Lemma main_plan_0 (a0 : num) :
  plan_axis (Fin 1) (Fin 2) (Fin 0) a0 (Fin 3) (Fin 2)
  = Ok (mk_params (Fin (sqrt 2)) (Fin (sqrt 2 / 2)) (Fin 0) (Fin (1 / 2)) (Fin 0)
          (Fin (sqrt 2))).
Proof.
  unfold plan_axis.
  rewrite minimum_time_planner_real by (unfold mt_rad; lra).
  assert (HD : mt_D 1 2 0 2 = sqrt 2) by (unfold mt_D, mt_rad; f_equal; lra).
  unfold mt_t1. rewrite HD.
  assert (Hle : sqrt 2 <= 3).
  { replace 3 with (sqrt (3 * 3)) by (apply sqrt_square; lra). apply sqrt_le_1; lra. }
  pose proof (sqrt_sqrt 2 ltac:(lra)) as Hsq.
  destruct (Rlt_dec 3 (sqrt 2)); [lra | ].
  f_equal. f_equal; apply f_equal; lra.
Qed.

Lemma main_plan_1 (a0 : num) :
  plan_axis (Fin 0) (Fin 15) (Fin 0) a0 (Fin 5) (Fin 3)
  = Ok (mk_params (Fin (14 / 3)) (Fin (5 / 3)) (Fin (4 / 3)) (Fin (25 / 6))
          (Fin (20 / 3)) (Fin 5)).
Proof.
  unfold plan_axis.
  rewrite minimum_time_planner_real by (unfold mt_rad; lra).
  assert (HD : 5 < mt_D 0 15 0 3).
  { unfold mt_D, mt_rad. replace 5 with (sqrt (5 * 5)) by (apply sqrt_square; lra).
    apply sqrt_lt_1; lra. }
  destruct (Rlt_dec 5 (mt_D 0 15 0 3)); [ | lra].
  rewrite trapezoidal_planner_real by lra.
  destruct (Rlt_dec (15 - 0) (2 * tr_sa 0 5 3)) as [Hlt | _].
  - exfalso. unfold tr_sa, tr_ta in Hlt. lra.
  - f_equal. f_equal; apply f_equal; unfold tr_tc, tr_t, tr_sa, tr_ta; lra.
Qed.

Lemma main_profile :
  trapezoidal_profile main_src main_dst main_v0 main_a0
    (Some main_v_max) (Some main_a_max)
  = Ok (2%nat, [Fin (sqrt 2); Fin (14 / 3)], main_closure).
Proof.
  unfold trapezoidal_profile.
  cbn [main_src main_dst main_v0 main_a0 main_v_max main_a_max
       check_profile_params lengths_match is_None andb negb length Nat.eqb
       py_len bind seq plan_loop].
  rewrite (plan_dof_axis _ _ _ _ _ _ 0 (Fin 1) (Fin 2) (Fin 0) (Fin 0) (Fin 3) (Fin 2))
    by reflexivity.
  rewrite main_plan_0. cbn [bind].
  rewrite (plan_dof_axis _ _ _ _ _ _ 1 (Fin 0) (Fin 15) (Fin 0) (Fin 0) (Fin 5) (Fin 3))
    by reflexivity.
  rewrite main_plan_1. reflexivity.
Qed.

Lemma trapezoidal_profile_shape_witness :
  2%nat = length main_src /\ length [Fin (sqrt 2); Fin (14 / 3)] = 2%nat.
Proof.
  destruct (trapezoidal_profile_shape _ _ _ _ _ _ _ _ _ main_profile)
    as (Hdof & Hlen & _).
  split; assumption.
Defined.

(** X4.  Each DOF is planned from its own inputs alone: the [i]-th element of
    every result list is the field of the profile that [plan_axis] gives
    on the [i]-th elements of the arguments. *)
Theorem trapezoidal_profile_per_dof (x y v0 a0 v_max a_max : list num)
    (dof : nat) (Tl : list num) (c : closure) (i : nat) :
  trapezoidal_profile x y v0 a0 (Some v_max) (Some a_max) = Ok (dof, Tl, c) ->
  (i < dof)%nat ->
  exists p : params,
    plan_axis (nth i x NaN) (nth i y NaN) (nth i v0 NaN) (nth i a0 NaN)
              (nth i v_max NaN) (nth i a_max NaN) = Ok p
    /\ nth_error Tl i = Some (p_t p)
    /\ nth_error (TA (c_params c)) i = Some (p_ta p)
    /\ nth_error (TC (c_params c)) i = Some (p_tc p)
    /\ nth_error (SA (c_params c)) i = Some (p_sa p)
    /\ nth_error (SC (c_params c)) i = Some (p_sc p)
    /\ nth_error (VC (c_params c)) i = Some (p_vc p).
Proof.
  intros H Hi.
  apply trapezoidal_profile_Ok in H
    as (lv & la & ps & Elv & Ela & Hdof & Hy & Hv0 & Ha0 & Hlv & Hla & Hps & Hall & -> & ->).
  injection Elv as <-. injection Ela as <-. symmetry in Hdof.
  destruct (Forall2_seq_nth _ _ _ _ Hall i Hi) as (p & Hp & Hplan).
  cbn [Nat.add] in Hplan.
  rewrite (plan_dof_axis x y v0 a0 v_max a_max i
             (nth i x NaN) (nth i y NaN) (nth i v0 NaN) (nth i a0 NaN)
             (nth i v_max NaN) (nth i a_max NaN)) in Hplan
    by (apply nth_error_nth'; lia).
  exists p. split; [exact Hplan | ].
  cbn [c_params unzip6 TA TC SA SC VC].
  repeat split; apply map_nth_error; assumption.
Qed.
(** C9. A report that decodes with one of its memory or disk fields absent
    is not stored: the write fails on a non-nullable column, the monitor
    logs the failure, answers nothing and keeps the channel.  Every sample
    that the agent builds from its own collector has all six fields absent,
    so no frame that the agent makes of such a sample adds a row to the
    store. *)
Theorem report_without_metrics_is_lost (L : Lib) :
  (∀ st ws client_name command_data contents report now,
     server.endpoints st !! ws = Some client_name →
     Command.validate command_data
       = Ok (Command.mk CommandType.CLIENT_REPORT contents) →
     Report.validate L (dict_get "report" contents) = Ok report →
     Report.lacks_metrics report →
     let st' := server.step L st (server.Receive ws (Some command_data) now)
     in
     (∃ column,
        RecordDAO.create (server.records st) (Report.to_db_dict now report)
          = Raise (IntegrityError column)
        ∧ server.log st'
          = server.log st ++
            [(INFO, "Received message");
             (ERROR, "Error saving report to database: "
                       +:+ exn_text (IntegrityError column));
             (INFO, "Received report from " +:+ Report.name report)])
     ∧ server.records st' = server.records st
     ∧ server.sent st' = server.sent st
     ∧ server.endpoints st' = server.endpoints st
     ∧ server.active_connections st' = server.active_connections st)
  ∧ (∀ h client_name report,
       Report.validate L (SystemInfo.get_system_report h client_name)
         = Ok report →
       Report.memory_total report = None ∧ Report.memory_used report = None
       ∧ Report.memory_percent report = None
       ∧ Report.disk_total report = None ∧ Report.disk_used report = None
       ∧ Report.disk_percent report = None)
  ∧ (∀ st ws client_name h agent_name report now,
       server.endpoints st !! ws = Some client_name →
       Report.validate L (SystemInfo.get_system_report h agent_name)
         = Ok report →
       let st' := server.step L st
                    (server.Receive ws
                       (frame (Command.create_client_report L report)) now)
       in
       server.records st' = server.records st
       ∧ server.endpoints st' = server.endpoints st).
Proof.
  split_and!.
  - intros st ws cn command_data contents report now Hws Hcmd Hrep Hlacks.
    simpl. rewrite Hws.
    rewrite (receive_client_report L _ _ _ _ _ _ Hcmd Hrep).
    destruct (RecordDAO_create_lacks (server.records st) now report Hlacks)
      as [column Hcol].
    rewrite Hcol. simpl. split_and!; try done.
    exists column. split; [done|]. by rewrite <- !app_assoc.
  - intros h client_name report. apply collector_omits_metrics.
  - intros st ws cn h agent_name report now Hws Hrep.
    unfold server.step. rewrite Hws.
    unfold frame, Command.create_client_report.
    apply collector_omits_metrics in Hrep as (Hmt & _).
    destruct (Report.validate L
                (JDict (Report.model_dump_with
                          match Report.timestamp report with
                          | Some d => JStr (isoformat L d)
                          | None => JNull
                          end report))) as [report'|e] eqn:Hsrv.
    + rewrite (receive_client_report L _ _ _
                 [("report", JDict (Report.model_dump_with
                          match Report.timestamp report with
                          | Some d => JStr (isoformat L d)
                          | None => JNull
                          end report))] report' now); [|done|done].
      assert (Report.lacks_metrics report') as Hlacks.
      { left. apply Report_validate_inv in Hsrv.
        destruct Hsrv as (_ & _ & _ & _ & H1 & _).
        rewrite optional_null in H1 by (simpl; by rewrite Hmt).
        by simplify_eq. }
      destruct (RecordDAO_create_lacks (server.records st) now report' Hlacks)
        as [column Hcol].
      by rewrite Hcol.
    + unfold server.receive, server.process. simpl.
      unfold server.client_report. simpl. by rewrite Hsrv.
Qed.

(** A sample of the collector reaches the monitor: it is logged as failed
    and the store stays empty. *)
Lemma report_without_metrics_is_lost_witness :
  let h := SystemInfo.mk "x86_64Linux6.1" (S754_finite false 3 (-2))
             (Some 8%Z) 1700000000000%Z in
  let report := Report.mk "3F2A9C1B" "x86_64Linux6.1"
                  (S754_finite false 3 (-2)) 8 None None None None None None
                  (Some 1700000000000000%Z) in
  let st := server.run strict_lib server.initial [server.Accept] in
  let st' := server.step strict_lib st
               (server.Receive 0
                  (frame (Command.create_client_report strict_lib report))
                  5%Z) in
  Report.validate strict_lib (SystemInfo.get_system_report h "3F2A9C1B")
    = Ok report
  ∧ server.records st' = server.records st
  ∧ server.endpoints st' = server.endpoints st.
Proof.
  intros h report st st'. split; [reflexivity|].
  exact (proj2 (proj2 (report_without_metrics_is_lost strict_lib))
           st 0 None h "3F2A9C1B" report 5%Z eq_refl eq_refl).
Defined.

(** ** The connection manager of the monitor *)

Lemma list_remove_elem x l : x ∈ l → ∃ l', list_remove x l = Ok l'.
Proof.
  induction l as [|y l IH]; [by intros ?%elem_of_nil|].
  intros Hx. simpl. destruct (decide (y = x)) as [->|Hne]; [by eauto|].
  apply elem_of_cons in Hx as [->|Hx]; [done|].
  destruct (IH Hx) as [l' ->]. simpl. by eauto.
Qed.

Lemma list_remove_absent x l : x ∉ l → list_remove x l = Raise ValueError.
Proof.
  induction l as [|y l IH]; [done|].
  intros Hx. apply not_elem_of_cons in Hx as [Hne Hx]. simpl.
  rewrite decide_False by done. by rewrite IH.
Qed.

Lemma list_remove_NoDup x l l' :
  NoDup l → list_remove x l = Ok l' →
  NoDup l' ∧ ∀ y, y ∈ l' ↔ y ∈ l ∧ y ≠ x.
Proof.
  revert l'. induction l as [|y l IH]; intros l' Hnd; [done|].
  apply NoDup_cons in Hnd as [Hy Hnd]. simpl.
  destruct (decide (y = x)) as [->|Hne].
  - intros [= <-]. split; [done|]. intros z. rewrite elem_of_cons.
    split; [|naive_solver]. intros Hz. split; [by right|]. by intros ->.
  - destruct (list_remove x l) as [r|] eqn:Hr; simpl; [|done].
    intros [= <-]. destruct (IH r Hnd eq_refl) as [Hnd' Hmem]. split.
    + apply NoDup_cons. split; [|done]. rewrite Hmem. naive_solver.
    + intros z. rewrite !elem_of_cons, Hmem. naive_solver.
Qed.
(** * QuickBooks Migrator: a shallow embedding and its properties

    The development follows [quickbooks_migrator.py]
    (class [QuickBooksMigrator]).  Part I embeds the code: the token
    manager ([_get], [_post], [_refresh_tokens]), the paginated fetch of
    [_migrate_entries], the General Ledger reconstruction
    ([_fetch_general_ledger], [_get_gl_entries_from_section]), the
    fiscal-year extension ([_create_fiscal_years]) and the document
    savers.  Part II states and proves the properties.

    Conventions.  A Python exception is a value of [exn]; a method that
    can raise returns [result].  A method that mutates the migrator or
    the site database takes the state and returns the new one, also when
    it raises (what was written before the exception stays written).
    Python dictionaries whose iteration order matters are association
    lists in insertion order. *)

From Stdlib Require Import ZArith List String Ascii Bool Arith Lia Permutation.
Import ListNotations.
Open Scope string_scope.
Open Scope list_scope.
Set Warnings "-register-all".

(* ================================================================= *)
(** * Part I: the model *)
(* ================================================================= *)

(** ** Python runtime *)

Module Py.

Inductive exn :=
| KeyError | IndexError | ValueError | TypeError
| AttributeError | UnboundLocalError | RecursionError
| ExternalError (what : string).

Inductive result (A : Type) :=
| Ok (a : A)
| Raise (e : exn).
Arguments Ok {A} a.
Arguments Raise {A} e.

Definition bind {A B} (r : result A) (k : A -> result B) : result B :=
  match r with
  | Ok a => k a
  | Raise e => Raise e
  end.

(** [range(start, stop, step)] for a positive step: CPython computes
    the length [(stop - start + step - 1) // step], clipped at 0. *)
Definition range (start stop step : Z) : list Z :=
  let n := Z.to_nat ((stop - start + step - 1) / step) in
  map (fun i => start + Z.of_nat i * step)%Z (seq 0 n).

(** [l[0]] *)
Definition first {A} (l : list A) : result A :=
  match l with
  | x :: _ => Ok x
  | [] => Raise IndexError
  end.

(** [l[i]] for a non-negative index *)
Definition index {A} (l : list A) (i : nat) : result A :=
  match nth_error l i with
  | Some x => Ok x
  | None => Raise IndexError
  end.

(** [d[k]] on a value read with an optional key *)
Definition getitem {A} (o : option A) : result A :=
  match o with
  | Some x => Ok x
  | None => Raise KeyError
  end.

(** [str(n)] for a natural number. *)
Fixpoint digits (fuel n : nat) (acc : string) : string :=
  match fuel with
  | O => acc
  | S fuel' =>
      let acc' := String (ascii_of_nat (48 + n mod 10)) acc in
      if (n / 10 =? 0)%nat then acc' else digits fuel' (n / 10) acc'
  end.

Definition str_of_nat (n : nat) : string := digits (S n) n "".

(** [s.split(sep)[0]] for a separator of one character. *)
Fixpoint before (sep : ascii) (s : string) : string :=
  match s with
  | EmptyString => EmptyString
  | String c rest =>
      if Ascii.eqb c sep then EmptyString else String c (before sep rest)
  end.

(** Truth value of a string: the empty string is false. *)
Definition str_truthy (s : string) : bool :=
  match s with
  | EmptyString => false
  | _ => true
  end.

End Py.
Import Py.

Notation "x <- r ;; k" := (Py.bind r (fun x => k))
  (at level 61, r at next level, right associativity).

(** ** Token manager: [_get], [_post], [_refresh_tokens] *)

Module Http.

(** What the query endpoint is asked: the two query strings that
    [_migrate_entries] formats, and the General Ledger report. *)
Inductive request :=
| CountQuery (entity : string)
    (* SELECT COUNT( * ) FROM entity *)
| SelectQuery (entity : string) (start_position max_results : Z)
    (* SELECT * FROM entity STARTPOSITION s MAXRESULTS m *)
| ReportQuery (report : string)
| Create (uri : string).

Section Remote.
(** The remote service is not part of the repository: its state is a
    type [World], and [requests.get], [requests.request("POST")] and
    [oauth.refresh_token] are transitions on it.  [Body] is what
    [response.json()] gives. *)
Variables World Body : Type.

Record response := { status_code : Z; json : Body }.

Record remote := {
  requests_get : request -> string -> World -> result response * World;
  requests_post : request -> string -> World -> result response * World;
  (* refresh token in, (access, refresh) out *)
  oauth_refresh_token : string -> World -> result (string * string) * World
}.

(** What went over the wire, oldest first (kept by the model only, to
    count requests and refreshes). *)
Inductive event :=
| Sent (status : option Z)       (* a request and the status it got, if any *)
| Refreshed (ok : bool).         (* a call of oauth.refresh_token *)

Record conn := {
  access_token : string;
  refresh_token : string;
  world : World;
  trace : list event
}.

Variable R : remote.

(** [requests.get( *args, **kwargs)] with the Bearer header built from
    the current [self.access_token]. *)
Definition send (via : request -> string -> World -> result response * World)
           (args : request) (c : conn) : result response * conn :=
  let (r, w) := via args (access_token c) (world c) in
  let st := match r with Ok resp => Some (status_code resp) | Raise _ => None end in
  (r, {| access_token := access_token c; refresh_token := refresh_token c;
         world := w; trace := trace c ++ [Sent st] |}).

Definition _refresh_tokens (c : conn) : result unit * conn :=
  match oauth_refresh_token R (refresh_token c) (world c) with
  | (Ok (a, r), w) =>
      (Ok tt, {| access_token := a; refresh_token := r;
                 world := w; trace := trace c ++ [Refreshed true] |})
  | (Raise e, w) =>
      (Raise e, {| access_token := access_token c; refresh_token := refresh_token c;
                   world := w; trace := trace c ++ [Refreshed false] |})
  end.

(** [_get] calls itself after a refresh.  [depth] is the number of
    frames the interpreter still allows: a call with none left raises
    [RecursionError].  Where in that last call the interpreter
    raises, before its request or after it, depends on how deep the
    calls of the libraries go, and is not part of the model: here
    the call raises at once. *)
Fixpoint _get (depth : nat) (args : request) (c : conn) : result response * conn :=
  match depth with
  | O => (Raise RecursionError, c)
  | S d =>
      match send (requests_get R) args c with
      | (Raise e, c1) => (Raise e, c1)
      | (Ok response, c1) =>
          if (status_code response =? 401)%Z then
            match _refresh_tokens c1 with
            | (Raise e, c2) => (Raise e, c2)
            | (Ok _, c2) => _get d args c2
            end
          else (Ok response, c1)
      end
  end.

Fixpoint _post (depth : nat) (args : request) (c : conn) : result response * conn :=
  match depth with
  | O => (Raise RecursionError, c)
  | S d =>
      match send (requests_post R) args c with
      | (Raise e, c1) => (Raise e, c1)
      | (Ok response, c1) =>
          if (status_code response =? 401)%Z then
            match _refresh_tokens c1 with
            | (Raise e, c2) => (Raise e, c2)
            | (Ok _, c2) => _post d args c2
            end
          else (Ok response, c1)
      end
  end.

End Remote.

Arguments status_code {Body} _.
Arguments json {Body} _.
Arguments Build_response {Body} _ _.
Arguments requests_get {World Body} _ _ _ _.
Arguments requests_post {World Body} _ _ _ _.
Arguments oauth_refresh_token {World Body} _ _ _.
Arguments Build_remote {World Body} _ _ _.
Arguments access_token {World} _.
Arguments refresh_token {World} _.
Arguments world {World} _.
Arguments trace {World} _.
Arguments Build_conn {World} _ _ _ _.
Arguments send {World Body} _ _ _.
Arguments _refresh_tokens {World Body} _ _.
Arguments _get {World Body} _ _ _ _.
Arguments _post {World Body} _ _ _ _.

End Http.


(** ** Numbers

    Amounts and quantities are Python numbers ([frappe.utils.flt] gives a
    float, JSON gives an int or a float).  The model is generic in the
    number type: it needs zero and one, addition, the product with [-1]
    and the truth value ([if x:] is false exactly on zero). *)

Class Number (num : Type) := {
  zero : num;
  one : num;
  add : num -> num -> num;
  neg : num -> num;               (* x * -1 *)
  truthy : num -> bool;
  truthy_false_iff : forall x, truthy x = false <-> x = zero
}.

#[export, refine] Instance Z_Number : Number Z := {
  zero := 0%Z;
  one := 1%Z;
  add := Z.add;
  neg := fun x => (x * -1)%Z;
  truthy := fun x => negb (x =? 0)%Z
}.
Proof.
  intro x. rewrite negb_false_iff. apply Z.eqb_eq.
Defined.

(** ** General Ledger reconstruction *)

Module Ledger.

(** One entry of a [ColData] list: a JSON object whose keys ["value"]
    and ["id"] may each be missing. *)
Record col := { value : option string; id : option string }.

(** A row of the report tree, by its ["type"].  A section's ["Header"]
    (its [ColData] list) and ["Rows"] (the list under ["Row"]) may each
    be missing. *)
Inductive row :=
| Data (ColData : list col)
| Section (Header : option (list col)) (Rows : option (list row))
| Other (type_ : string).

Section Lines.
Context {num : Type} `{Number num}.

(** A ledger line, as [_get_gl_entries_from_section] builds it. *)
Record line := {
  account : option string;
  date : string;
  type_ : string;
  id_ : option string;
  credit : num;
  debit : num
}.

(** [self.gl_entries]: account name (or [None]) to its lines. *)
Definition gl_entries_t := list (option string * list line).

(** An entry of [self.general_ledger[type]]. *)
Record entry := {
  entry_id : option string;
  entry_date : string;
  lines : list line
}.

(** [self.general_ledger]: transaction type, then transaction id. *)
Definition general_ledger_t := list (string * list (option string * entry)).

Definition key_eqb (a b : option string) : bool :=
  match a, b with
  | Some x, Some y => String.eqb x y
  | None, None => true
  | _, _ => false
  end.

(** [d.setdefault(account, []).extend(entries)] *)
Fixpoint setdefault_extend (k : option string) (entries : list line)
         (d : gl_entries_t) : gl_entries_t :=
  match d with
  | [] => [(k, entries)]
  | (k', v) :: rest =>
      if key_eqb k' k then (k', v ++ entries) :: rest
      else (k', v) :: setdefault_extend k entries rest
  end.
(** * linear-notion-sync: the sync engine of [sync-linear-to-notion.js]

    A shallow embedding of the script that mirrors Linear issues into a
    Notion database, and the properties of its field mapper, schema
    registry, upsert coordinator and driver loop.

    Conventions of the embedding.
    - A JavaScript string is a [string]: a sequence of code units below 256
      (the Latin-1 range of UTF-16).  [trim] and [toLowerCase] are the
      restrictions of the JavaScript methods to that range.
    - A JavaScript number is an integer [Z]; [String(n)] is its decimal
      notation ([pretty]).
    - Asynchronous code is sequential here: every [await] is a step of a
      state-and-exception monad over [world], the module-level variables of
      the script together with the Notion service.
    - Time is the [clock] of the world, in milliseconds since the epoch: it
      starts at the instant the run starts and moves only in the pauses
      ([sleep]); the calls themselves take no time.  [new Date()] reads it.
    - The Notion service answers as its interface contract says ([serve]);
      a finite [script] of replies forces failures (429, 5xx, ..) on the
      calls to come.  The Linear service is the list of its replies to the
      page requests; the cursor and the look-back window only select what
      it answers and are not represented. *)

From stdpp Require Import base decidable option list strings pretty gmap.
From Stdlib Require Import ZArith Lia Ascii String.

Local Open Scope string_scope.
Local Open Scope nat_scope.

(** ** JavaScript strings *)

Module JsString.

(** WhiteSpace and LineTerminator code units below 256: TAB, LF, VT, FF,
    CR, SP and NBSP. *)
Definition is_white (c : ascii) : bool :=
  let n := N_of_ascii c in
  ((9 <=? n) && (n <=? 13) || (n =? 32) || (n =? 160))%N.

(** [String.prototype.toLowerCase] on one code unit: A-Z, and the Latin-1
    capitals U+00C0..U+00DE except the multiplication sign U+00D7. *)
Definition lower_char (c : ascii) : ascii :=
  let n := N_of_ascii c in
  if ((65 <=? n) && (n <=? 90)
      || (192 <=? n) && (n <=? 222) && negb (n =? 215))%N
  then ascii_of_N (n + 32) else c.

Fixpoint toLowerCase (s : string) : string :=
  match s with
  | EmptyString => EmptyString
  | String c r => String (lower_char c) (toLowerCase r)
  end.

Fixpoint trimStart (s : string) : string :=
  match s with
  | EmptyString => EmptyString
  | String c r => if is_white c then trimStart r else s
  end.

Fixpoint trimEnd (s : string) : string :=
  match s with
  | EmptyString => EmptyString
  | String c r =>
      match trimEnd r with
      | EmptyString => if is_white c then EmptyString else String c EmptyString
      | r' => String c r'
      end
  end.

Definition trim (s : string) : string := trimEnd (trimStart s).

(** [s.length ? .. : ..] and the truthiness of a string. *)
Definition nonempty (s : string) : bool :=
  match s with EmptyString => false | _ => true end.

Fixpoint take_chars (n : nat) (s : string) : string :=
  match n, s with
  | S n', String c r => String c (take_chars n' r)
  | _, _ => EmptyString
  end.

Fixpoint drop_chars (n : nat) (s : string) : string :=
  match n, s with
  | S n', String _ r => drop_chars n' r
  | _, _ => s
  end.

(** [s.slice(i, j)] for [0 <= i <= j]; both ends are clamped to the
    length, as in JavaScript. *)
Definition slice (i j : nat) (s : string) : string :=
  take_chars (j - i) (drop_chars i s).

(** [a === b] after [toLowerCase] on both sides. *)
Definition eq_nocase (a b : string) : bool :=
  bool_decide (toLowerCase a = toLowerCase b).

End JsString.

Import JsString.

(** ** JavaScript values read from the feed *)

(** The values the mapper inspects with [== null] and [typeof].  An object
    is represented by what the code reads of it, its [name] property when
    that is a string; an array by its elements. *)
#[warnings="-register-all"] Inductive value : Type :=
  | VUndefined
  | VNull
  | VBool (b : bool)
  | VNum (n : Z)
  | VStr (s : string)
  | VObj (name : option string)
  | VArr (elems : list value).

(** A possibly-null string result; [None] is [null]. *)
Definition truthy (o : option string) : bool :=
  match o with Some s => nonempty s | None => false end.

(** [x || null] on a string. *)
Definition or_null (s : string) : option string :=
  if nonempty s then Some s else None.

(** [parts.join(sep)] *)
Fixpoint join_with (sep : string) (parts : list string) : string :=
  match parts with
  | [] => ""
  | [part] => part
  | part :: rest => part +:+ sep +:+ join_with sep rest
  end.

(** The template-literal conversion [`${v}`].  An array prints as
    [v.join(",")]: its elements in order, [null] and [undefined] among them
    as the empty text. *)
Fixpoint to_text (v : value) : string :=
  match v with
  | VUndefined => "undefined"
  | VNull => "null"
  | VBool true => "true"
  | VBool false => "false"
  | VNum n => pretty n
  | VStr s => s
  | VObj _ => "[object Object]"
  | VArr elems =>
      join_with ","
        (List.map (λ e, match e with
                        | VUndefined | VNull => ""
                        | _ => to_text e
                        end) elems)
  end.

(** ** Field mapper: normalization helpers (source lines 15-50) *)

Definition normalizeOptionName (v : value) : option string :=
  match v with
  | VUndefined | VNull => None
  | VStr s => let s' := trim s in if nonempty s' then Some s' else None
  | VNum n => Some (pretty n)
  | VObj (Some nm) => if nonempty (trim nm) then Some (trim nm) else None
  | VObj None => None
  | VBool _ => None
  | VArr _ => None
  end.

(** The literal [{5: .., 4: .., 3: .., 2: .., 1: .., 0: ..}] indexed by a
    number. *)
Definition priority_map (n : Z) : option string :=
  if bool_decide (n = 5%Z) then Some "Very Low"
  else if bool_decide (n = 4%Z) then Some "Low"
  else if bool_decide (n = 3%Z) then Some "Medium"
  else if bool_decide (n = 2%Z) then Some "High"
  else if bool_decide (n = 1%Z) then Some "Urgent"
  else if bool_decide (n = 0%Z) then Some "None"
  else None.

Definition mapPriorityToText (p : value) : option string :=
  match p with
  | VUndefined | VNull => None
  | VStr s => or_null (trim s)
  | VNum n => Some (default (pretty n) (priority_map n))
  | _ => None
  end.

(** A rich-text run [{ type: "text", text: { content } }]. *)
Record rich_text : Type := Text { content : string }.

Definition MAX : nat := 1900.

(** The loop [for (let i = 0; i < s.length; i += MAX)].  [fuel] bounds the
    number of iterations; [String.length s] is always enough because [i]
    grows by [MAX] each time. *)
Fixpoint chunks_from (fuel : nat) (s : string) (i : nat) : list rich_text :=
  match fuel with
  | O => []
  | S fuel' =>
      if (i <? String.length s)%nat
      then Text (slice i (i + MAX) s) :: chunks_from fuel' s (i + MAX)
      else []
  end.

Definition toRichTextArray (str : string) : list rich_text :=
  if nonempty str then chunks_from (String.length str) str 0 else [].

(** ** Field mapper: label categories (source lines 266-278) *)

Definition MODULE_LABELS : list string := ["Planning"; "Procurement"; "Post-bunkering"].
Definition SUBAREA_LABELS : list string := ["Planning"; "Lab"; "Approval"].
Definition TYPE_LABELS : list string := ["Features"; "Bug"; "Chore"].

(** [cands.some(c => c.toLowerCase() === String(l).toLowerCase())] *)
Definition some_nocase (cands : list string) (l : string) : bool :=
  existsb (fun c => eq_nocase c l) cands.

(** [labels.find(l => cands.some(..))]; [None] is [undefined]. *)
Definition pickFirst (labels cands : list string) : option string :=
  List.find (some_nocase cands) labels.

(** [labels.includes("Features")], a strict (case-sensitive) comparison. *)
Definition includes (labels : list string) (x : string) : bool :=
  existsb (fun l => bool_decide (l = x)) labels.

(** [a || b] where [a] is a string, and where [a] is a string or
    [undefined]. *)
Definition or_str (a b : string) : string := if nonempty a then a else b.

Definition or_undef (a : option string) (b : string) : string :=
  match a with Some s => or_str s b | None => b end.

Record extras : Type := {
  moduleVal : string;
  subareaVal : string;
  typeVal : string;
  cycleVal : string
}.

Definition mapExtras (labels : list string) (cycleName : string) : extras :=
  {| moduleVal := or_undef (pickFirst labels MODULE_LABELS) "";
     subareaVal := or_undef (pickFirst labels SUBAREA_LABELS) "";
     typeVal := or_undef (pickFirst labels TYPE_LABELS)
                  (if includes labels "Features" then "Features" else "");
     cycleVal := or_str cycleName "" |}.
################
■ Requirement: The lines you need are those containing "VNull"; find them in the records and copy them.

■ Exercise output:
  | VNull
  | VNull => "null"
                        | VUndefined | VNull => ""
  | VUndefined | VNull => None
  | VUndefined | VNull => None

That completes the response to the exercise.